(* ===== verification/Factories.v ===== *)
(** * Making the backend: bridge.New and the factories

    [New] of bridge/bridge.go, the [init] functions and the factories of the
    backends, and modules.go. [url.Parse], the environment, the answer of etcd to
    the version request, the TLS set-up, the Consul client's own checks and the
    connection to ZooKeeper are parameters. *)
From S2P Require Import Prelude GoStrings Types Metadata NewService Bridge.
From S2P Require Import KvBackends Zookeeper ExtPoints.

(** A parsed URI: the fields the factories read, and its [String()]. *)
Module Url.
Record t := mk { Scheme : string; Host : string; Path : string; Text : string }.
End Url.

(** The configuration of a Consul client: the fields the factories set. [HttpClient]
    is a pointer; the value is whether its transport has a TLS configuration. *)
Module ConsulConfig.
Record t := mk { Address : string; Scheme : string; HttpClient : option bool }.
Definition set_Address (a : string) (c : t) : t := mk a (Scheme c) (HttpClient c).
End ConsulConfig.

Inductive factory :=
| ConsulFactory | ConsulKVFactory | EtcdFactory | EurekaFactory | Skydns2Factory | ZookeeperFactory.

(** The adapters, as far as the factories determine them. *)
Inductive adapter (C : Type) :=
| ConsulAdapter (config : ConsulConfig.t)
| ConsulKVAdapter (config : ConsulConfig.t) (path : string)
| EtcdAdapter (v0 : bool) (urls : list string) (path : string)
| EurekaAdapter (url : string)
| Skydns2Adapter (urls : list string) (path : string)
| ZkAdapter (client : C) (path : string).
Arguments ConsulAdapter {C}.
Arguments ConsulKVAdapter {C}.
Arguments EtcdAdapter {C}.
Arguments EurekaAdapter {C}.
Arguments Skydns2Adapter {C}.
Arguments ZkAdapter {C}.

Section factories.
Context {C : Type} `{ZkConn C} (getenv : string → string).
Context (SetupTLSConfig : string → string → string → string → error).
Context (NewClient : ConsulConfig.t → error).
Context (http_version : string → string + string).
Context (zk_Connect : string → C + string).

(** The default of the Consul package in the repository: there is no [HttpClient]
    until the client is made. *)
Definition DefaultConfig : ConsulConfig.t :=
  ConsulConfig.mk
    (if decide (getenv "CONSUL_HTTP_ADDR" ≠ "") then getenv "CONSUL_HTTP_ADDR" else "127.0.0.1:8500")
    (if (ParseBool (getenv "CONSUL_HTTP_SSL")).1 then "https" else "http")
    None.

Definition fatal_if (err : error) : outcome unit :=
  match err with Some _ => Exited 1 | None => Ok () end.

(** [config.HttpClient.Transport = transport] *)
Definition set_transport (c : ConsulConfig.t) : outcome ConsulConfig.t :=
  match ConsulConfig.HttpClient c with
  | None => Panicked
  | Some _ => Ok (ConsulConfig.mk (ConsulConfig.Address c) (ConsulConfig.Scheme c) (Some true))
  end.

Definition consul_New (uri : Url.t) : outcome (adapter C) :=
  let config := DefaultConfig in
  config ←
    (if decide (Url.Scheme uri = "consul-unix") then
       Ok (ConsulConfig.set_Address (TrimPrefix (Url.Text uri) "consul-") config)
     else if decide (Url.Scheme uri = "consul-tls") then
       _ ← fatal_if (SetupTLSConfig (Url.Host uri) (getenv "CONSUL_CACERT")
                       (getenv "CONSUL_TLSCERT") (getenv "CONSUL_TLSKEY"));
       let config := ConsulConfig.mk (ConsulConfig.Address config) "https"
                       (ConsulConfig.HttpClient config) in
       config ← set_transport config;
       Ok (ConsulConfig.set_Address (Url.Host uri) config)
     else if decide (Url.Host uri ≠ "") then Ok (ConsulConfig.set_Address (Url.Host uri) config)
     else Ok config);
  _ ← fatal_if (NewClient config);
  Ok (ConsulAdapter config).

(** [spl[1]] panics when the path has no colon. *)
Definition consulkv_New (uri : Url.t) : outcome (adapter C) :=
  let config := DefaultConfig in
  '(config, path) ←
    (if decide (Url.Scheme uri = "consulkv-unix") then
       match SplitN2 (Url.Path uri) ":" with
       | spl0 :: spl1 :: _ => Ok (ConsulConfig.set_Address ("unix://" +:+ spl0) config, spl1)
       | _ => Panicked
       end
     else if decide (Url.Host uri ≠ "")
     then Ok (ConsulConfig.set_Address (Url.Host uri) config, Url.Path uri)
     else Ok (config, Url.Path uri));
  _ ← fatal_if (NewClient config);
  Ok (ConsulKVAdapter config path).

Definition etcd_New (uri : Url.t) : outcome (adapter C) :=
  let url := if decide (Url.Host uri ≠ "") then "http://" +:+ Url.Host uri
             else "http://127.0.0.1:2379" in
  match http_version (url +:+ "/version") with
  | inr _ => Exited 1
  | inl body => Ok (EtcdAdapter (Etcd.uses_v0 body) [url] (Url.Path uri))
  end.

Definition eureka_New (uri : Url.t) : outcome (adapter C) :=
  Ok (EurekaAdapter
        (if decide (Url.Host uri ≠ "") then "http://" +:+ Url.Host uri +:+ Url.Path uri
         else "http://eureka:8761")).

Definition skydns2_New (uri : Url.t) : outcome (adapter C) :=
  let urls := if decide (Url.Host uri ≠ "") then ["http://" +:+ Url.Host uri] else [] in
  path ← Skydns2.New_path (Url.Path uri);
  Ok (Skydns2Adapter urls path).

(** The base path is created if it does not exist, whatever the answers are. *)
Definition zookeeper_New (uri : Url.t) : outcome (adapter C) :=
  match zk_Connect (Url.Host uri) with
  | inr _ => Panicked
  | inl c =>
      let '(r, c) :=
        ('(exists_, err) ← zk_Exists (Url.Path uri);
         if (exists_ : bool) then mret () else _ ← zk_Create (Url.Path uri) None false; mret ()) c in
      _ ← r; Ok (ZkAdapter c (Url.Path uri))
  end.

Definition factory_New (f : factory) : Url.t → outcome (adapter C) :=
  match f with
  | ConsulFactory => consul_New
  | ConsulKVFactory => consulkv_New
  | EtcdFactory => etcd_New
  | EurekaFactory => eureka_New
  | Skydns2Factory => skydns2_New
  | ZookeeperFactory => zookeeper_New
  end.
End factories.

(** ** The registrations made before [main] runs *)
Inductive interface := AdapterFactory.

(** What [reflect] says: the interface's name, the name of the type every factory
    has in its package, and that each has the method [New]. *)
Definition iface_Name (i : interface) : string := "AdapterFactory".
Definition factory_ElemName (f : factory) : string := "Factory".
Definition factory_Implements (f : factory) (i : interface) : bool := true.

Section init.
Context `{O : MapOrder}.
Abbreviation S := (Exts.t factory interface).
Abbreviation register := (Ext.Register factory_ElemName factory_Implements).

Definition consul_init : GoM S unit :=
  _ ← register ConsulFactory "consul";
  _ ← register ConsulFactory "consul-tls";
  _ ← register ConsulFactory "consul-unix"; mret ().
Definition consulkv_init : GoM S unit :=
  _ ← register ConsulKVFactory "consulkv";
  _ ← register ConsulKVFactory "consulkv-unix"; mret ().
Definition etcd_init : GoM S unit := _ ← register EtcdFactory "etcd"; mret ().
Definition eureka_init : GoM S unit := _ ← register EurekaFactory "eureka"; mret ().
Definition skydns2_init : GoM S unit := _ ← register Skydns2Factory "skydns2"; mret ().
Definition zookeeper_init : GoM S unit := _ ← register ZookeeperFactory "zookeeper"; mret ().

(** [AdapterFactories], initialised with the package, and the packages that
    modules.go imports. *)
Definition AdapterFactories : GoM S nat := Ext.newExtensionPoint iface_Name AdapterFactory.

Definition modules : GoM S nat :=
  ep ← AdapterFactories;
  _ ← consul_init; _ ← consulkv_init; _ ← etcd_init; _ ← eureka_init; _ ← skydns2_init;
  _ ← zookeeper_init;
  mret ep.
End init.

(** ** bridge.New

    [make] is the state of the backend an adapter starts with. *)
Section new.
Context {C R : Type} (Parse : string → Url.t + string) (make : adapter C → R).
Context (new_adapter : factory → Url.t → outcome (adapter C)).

※

WORK TO BE COMPLETED
Using the listing above, gather each line that holds the string "None" and copy it.

RESPONSE
    None.
  match err with Some _ => Exited 1 | None => Ok () end.
  | None => Panicked
         if (exists_ : bool) then mret () else _ ← zk_Create (Url.Path uri) None false; mret ()) c in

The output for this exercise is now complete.